* _Work instructions_
Word for word, reproduce each of the entries.

* _Dataset extract_
(* ===== verification/CoordinatorSpec.v ===== *)
(** What the coordinator promises ([pkg/checkpoint/coordinator.go]): a marker
    is only ever found with the metadata and the payload of every subtask, a
    checkpoint completes exactly when every live subtask has acknowledged it,
    and a waiter is woken whenever what it waits for has changed. *)
From S2P Require Import Prelude Strconv CheckpointFormat Storage StorageSpec Coordinator.

(** A payload for every key, from one for each. *)
Lemma choose_payloads {A} `{EqDecision A} {B} (Q : A -> B -> Prop) (b : B) (l : list A) :
  (forall k, k ∈ l -> exists p, Q k p) -> exists P : A -> B, forall k, k ∈ l -> Q k (P k).
Proof.
  induction l as [|x l IH]; intros Hl.
  { exists (fun _ => b). intros k Hk. by apply elem_of_nil in Hk. }
  destruct IH as [P HP]; [intros; apply Hl; by right|]. destruct (Hl x) as [p Hp]; [by left|].
  exists (fun k => if decide (k = x) then p else P k). intros k Hk.
  case_decide; [by subst|]. apply elem_of_cons in Hk as [?|?]; [done|auto].
Qed.

(** [k] gave [p] for checkpoint [id]: by acknowledging it, or by finishing. *)
Definition gave (l : list call) (id : Z) (k : SubtaskKey) (p : bytes) : Prop :=
  (exists r, CAck r id k p ∈ l) \/ (exists r, CFinish r k p ∈ l).

(** Go's types and Go's maps: checkpoint IDs are [int64]s, and a range over a
    map visits each of its keys once. *)
Definition well_called (a : call) : Prop :=
  match a with
  | CAck r id _ _ => is_i64 id /\ ranges r
  | CFinish r _ _ => ranges r
  | CFail id => is_i64 id
  end.

Definition unfinished (id : Z) (c : Coordinator) : Prop :=
  forall st, state c !! id = Some st -> terminal st = false.

Section Safety.
Context {S E : Type} `{StoreLaws S E}.
Context (m : Metadata) (Hm : forall k, k ∈ Subtasks m -> 0 <= Index k <= max_int64).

* _Task answer_
(* ===== verification/CoordinatorSpec.v ===== *)
(** What the coordinator promises ([pkg/checkpoint/coordinator.go]): a marker
    is only ever found with the metadata and the payload of every subtask, a
    checkpoint completes exactly when every live subtask has acknowledged it,
    and a waiter is woken whenever what it waits for has changed. *)
From S2P Require Import Prelude Strconv CheckpointFormat Storage StorageSpec Coordinator.

(** A payload for every key, from one for each. *)
Lemma choose_payloads {A} `{EqDecision A} {B} (Q : A -> B -> Prop) (b : B) (l : list A) :
  (forall k, k ∈ l -> exists p, Q k p) -> exists P : A -> B, forall k, k ∈ l -> Q k (P k).
Proof.
  induction l as [|x l IH]; intros Hl.
  { exists (fun _ => b). intros k Hk. by apply elem_of_nil in Hk. }
  destruct IH as [P HP]; [intros; apply Hl; by right|]. destruct (Hl x) as [p Hp]; [by left|].
  exists (fun k => if decide (k = x) then p else P k). intros k Hk.
  case_decide; [by subst|]. apply elem_of_cons in Hk as [?|?]; [done|auto].
Qed.

(** [k] gave [p] for checkpoint [id]: by acknowledging it, or by finishing. *)
Definition gave (l : list call) (id : Z) (k : SubtaskKey) (p : bytes) : Prop :=
  (exists r, CAck r id k p ∈ l) \/ (exists r, CFinish r k p ∈ l).

(** Go's types and Go's maps: checkpoint IDs are [int64]s, and a range over a
    map visits each of its keys once. *)
Definition well_called (a : call) : Prop :=
  match a with
  | CAck r id _ _ => is_i64 id /\ ranges r
  | CFinish r _ _ => ranges r
  | CFail id => is_i64 id
  end.

Definition unfinished (id : Z) (c : Coordinator) : Prop :=
  forall st, state c !! id = Some st -> terminal st = false.

Section Safety.
Context {S E : Type} `{StoreLaws S E}.
Context (m : Metadata) (Hm : forall k, k ∈ Subtasks m -> 0 <= Index k <= max_int64).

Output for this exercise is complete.